The symptoms though generally more severe than average, are very much the same as for other influenza viruses; high temperature (38oC or above), feeling tired and washed out, aches and pains, dry cough and sore throat. It can also cause difficulty sleeping, loss of appetite and abdominal pains and diarrhoea.
Except for people who are very severely affected, or in a high risk group (young, elderly, another serious condition, pregnant), the best treatment is rest. This is helped by good hydration and medicines to relieve the symptoms. There are many products marketed for influenza symptoms but the effective ones do have potential to interact with other medications people may be taking or affecting conditions such as high blood pressure. Talking to a pharmacist will help to find the safest, most effective product(s) for individual circumstances. People who should seek medical attention are those over 65, pregnant or in a high-risk group, anyone who experiences difficulty breathing or who develops sudden chest pains.
After symptoms subside, it is important for those keen on exercise to restart slowly whilst recovering. It is rare, but every year a few keen athletes die or suffer serious cardiac complications, trying to return to too quickly to exercise routines. Just taking a brisk walk, many will find it difficult to complete their normal distance in the first few days. Build up gradually over 7 days.
It is a well-known problem that the influenza virus evolves rapidly and that each year the new vaccines are based on a best guess of the likely virus forms to be seen, based upon the pattern seen in the previous year. This provides considerable protection, but every few years an unexpected sub-type emerges against which the vaccine offers limited protection. However, even in these cases, evidence suggests that having had the ‘jab’ may still reduce the severity of the infection even if it cannot prevent it.
There is hope on the horizon; the current vaccines have been produced in the same way for about 40 years and target these characteristics of the virus that tend to change. A range of new vaccines are in development targeting parts of the virus that are much more consistent strain to strain, year to year. These hold out the hope of something closer to a ‘universal’ vaccine that could protect against a much wider group of viruses. There is even hope for those who hate needles as one of the most promising new vaccines, in trials to date, produced disappointing results when injected in the same way as the current vaccine, but has been far more promising when delivered as a skin patch. The patch does have microscopic probes that reach into the outer layers of the skin but this is not noticeable to the user.
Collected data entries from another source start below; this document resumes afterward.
(* ===== verification/V4Operator.v ===== *)
(** * Frontier training: what an operator's commands rely on

    A plan is replaced only when everyone it concerns has accepted the proposal and every shard that
    changes hands has arrived; an integrated job is started only on workers that could be reached,
    with a start message that its coordinator accepts. *)

From Stdlib Require Import String ZArith NArith Lia.
From stdpp Require Import base tactics sets strings numbers list gmap.
From S2P Require Import Prelude OrdMap Types Validation ValidationFacts FileSystem Storage Aggregation Compute Float32 TrainingPlan Planner PlannerFacts Runtime Trust Security Network NodeConfig Tasks TaskLogic V4Model V4Control V4Integrated V4Data V4Node V4Reconfigure V4Driver V4Plans V4Commands V4DriverFacts V4Graphs.
Local Open Scope N_scope.
Local Open Scope rust_scope.

Create HintDb plans discriminated.

(** The message for which a wait with a time limit ends, and what was known before. *)
Lemma learns_next {A} (F : list V4Env -> Prop) fuel known
    (k : option (result (option (NodeId * TrainingV4Message)) NodeError) -> vtask A) Q :
  (forall known e, F known -> F (known ++ [e])) -> F known ->
  (forall envs peer message, F envs -> heard envs peer message ->
     learns envs (k (Some (Ok (Some (peer, message))))) Q) ->
  (forall envs r, F envs -> (forall received, r <> Some (Ok (Some received))) -> learns envs (k r) Q) ->
  learns known (tbind (timeout ve_elapsed (receive_message fuel)) k) Q.
Proof.
  intros HF Hk Hm Hn. apply learns_tbind.
  eapply (learns_mono _ _ (fun envs r => (forall a, r = Some a -> forall peer message,
    a = Ok (Some (peer, message)) -> heard envs peer message) /\ F envs)).
  { apply learns_and; [apply learns_timeout, receive_message_heard | by apply learns_more]. }
  intros envs r [Hr Hf]. destruct r as [[[[peer message]|]|]|]; [|by apply Hn..].
  apply Hm; [done|]. by eapply Hr.
Qed.

(** A task that leaves the active plans alone. *)
Definition keeps_plans {A} (t : vtask A) : Prop :=
  obeys (fun _ => True) (fun s _ s' => s'.(V4State_plans) = s.(V4State_plans)) t (fun _ => True).

Section Activation.
Context `{Blake3} `{PlanPostcard} `{V4Json}.
Context (local : NodeId) (store : LocalStore) (fuel : nat) (job_id : JobId).

(** ** What was heard *)

(** The peer has accepted the proposal. *)
Definition accepted_proposal (proposal : V4TrainingPlan) (envs : list V4Env) (peer : NodeId) : Prop :=
  exists ack, heard envs peer (TrainingV4Message_PlanProposalAck ack) /\
    ack.(V4PlanProposalAck_proposal_hash) = proposal.(V4TrainingPlan_plan_hash) /\
    ack.(V4PlanProposalAck_plan_generation) = proposal.(V4TrainingPlan_plan_generation) /\
    ack.(V4PlanProposalAck_accepted) = true.

Lemma accepted_proposal_more proposal envs e peer :
  accepted_proposal proposal envs peer -> accepted_proposal proposal (envs ++ [e]) peer.
Proof. intros (ack & Hh & ?). exists ack. by split; [apply heard_more|]. Qed.

Definition owner_in (plan : V4TrainingPlan) (shard_id : N) : option NodeId :=
  find_shard shard_id plan.(V4TrainingPlan_shards) ≫= fun shard => head shard.(V4ShardOwnership_owners).

(** The bytes of a shard that changes hands are with its new owner: it has said so when the node
    itself sent them, and otherwise the old owner has, in answer to a request of the node. *)
Definition arrived (current : V4TrainingPlan) (envs : list V4Env) (shard : V4ShardOwnership) : Prop :=
  forall old_owner new_owner,
    owner_in current shard.(V4ShardOwnership_shard_id) = Some old_owner ->
    head shard.(V4ShardOwnership_owners) = Some new_owner -> old_owner <> new_owner ->
    (old_owner = local /\ exists message, heard envs new_owner message /\
       is_migration_ack new_owner V4ShardMigrationPhase_Commit shard.(V4ShardOwnership_content_hash)
         shard.(V4ShardOwnership_ownership_generation) (new_owner, message) = true) \/
    (exists result, heard envs old_owner (TrainingV4Message_ShardMigrationResult result) /\
       result.(V4ShardMigrationResult_accepted) = true /\
       result.(V4ShardMigrationResult_request_id) ∈ map ve_random envs).

Lemma arrived_more current envs e shard :
  arrived current envs shard -> arrived current (envs ++ [e]) shard.
Proof.
  intros Ha old_owner new_owner Ho Hn Hd.
  destruct (Ha old_owner new_owner Ho Hn Hd) as [(-> & message & Hh & Hm)|(result & Hh & Hr & Hi)].
  - left. split; [done|]. exists message. by split; [apply heard_more|].
  - right. exists result. split_and!; [by apply heard_more | done |]. rewrite map_app, elem_of_app. by left.
Qed.

(** ** Acceptance *)
Lemma await_proposal_learns fuel' participant proposal known :
  learns known (await_proposal_ack fuel job_id fuel' participant proposal)
    (fun envs r => r = Ok true -> accepted_proposal proposal envs participant).
Proof.
  revert known. induction fuel' as [|fuel' IH]; intros known; [apply learns_forever|].
  cbn [await_proposal_ack]. apply (learns_next nothing); [done | done | |].
  - intros envs peer message _ Hh. destruct message; try apply IH.
    destruct (is_proposal_ack _ _ _ _) eqn:Hb; [|apply IH].
    destruct (V4PlanProposalAck_accepted _) eqn:Ha; [|by passing]. cbn. intros _. unfold is_proposal_ack in Hb.
    rewrite !andb_true_iff, N.eqb_eq, !bool_decide_eq_true in Hb. destruct Hb as [[-> Hhash] Hgen].
    by eexists.
  - intros envs r _ Hr. destruct r as [[[received|]|]|]; [by destruct (Hr received)|done..].
Qed.

Lemma proposal_attempts_learn attempts first participant proposal accepted known :
  (accepted = true -> accepted_proposal proposal known participant) ->
  learns known (proposal_attempts local fuel job_id attempts first participant proposal accepted)
    (fun envs r => r = Ok true -> accepted_proposal proposal envs participant).
Proof.
  revert first accepted known. induction attempts as [|attempts IH]; intros first accepted known Hk;
    cbn [proposal_attempts]; [by intros [= ->]; apply Hk|].
  set (F := fun envs => accepted = true -> accepted_proposal proposal envs participant).
  assert (HF : forall envs e, F envs -> F (envs ++ [e])).
  { intros envs e Hf Ha. by apply accepted_proposal_more, Hf. }
  apply (learns_skip F); [done..|]. intros known1 ? Hf1. apply (learns_skip F); [done..|]. intros known2 sent Hf2.
  destruct (sent : bool); [|by apply IH].
  apply learns_try; [done|]. eapply learns_mono; [apply learns_and; [apply await_proposal_learns | apply (learns_more _ F); done]|].
  intros envs r [Hr Hf] answered ->. apply IH. intros [Ha| ->]%orb_true_iff; [by apply Hf | by apply Hr].
Qed.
Intranasal vaccines have been with us for some years and are currently recommended for children in the UK and further developments of this technology are likely. In a few years’ time we may be able to have our influenza vaccinations around once every 5 years, no needles and much broader protection, but that is tomorrow. In the meantime, please also remember influenza is a viral infection and antibiotics do not treat it or aid earlier recovery. A few at risk individuals may develop concurrent bacterial chest infections, but for most people it is bed rest, symptom relief and try not to spread your germs.